Stored data:
(** * react-viewport-utils: the viewport collector

    A shallow embedding of [src/lib/ViewportCollector.tsx]: the scroll
    sampler ([handleScroll] with [isScrollingLeft] / [isScrollingUp]), the
    dimension sampler ([getClientDimensions], [createInitDimensionsState])
    and the per-frame publication ([tick], [syncState],
    [getPropsFromState] with the two memoised copies).

    Conventions of the embedding
    - a scroll offset or a size read from the window is an integer
      ([number], that is [Z]): pixel counts, signed because the deltas
      since a turn are; offsets are compared with [<], [>], [===] and
      subtracted, sizes are combined with [Math.max].  The two direction
      tests are also embedded on every value of the JavaScript type
      number, NaN and the infinities included ([Js.isScrollingLeft],
      [Js.isScrollingUp]); on window offsets the two embeddings agree;
    - [throw new Error (msg)] is the result [Throw msg];
    - the component instance ([this]) is the record [Collector]; methods
      are computations in the monad [M], which threads the instance, may
      throw (the instance keeps the writes made before the throw) and
      records the calls made to the consumer's callbacks;
    - an object whose identity is observable by a consumer is a value of
      [Obj]: a reference together with its fields.  Such objects are
      created by a spread copy and never written afterwards.  The two raw
      state objects are written in place but never leave the instance, so
      they are kept as plain records inside [Collector]. *)

From Stdlib Require Import ZArith QArith List Bool String Lia.
Import ListNotations.
Local Open Scope Z_scope.

(** ** Numbers, results *)

Definition number : Type := Z.

Inductive result (A : Type) : Type :=
| Ok (a : A)
| Throw (msg : string).

Arguments Ok {A} a.
Arguments Throw {A} msg.

(** ** Data model *)

(** [IScroll] (see also the interface in [ConnectViewport.tsx]). *)
Module IScroll.

Record t : Type := mk {
  x : number;
  y : number;
  isScrollingUp : bool;
  isScrollingDown : bool;
  isScrollingLeft : bool;
  isScrollingRight : bool;
  xTurn : number;
  yTurn : number;
  xDTurn : number;
  yDTurn : number
}.

(** Field assignments [s.f = v]. *)
Definition set_x (v : number) (s : t) : t :=
  mk v (y s) (isScrollingUp s) (isScrollingDown s) (isScrollingLeft s)
     (isScrollingRight s) (xTurn s) (yTurn s) (xDTurn s) (yDTurn s).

TO DO: Give back each record above exactly as written.

COMPLETED TASK:
(** * react-viewport-utils: the viewport collector

    A shallow embedding of [src/lib/ViewportCollector.tsx]: the scroll
    sampler ([handleScroll] with [isScrollingLeft] / [isScrollingUp]), the
    dimension sampler ([getClientDimensions], [createInitDimensionsState])
    and the per-frame publication ([tick], [syncState],
    [getPropsFromState] with the two memoised copies).

    Conventions of the embedding
    - a scroll offset or a size read from the window is an integer
      ([number], that is [Z]): pixel counts, signed because the deltas
      since a turn are; offsets are compared with [<], [>], [===] and
      subtracted, sizes are combined with [Math.max].  The two direction
      tests are also embedded on every value of the JavaScript type
      number, NaN and the infinities included ([Js.isScrollingLeft],
      [Js.isScrollingUp]); on window offsets the two embeddings agree;
    - [throw new Error (msg)] is the result [Throw msg];
    - the component instance ([this]) is the record [Collector]; methods
      are computations in the monad [M], which threads the instance, may
      throw (the instance keeps the writes made before the throw) and
      records the calls made to the consumer's callbacks;
    - an object whose identity is observable by a consumer is a value of
      [Obj]: a reference together with its fields.  Such objects are
      created by a spread copy and never written afterwards.  The two raw
      state objects are written in place but never leave the instance, so
      they are kept as plain records inside [Collector]. *)

From Stdlib Require Import ZArith QArith List Bool String Lia.
Import ListNotations.
Local Open Scope Z_scope.

(** ** Numbers, results *)

Definition number : Type := Z.

Inductive result (A : Type) : Type :=
| Ok (a : A)
| Throw (msg : string).

Arguments Ok {A} a.
Arguments Throw {A} msg.

(** ** Data model *)

(** [IScroll] (see also the interface in [ConnectViewport.tsx]). *)
Module IScroll.

Record t : Type := mk {
  x : number;
  y : number;
  isScrollingUp : bool;
  isScrollingDown : bool;
  isScrollingLeft : bool;
  isScrollingRight : bool;
  xTurn : number;
  yTurn : number;
  xDTurn : number;
  yDTurn : number
}.

(** Field assignments [s.f = v]. *)
Definition set_x (v : number) (s : t) : t :=
  mk v (y s) (isScrollingUp s) (isScrollingDown s) (isScrollingLeft s)
     (isScrollingRight s) (xTurn s) (yTurn s) (xDTurn s) (yDTurn s).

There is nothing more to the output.